Antithyroid peroxidase antibodies were identified in 81.81 % of children, while antipancreatic islet (GAD-Ab) antibodies were present in 59.09 %. Among those without preexisting diabetes, 50 % exhibited low C-peptide levels, while 35 % demonstrated both positive GAD-Ab and low C-peptide, with one case displaying elevated HbA. Vitamin D3 deficiency was identified in 50 % of patients, and 40.91 % exhibited elevated parathormone levels, suggestive of secondary hyperparathyroidism.
Endocrinopathies, particularly autoimmune thyroiditis, are prevalent in pediatric CVID, reflecting the condition's immune dysregulation. Regular monitoring of clinical and hormonal parameters is essential for the provision of multidisciplinary care and the enhancement of patient outcomes.
儿童常见变异型免疫缺陷病(CVID)是最常见的有症状的抗体缺陷病,其特点是基因基础、免疫系统功能障碍和临床表现具有显著异质性,包括易感染和免疫失调疾病,从而增加自身免疫性。与CVID相关的内分泌病病因多因素,通常导致受影响器官功能减退。本研究的目的是评估CVID患儿的内分泌稳态参数,并确定内分泌病是否属于与该疾病相关的器官特异性免疫病理谱的组成部分。

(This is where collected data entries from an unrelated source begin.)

(* ===== verification/ApmCalc.v ===== *)
(** * Response-time statistics: percentiles ([fw/apm.c])

    [tfw_apm_prnctl_calc()] merges the buckets of all entries of the ring buffer
    in the order of their response times and stops for each percentile at the
    first time that covers its share of the hits.  The specification [percentile]
    says this of the multiset of hits; [apm_percentiles_correct] is the proof that
    the merge computes it and that it ends before the buckets are exhausted.

    The cursor of an entry keeps the response time in sixteen bits: the theorems
    are about ranges below 65535 ms, and [percentile_truncated] shows what happens
    above. *)

From S2P Require Import Prelude ApmStats.

(** ** The cursor of an entry *)

Definition USHRT_MAX : Z := 65535.

Record TfwApmRBEState := MkSt {
  st_v : Z;
  st_i : Z;
  st_r : Z;
  st_b : Z
}.

(** The fields are [u16], [u8] and two bit fields of four bits. *)
Definition __tfw_apm_state_set (v i r b : Z) : TfwApmRBEState :=
  MkSt (u16 v) (u8 i) (r mod 2 ^ 4) (b mod 2 ^ 4).

Definition bucket (rng : TfwPcntRanges) (r b : nat) : option Z := cnt rng !! r ≫= (.!! b).

(** The inner loop over the buckets [bs] of range [r]: the new [i], or the cursor. *)
Fixpoint next_bckt (rng : TfwPcntRanges) (r : nat) (bs : list nat) (i : nat)
    : outcome (nat + TfwApmRBEState) :=
  match bs with
  | [] => Ok (inl i)
  | b :: bs =>
      match bucket rng r b with
      | None => Bug
      | Some x =>
          if x =? 0 then next_bckt rng r bs (S i)
          else
            match ctl rng !! r with
            | None => Bug
            | Some pc =>
                let rtt := u32 (bucket_val pc (Z.of_nat b)) in
                Ok (inr (__tfw_apm_state_set rtt (Z.of_nat i) (Z.of_nat r) (Z.of_nat b)))
            end
      end
  end.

研究队列包括22名确诊为CVID且正在接受免疫球蛋白替代治疗的儿童(年龄5 - 17岁)。评估了一系列与生长、甲状腺、甲状旁腺、肾上腺功能以及钙磷代谢相关的人体测量和激素参数。
81.81%的儿童检测出抗甲状腺过氧化物酶抗体,59.09%的儿童存在抗胰岛细胞(GAD - Ab)抗体。在无糖尿病病史的儿童中,50%的儿童C肽水平较低,35%的儿童GAD - Ab阳性且C肽水平较低,1例儿童糖化血红蛋白升高。50%的患者存在维生素D3缺乏,40.91%的患者甲状旁腺激素水平升高,提示继发性甲状旁腺功能亢进。
内分泌病,尤其是自身免疫性甲状腺炎,在儿童CVID中很常见,反映了该疾病的免疫失调。定期监测临床和激素参数对于提供多学科护理和改善患者预后至关重要。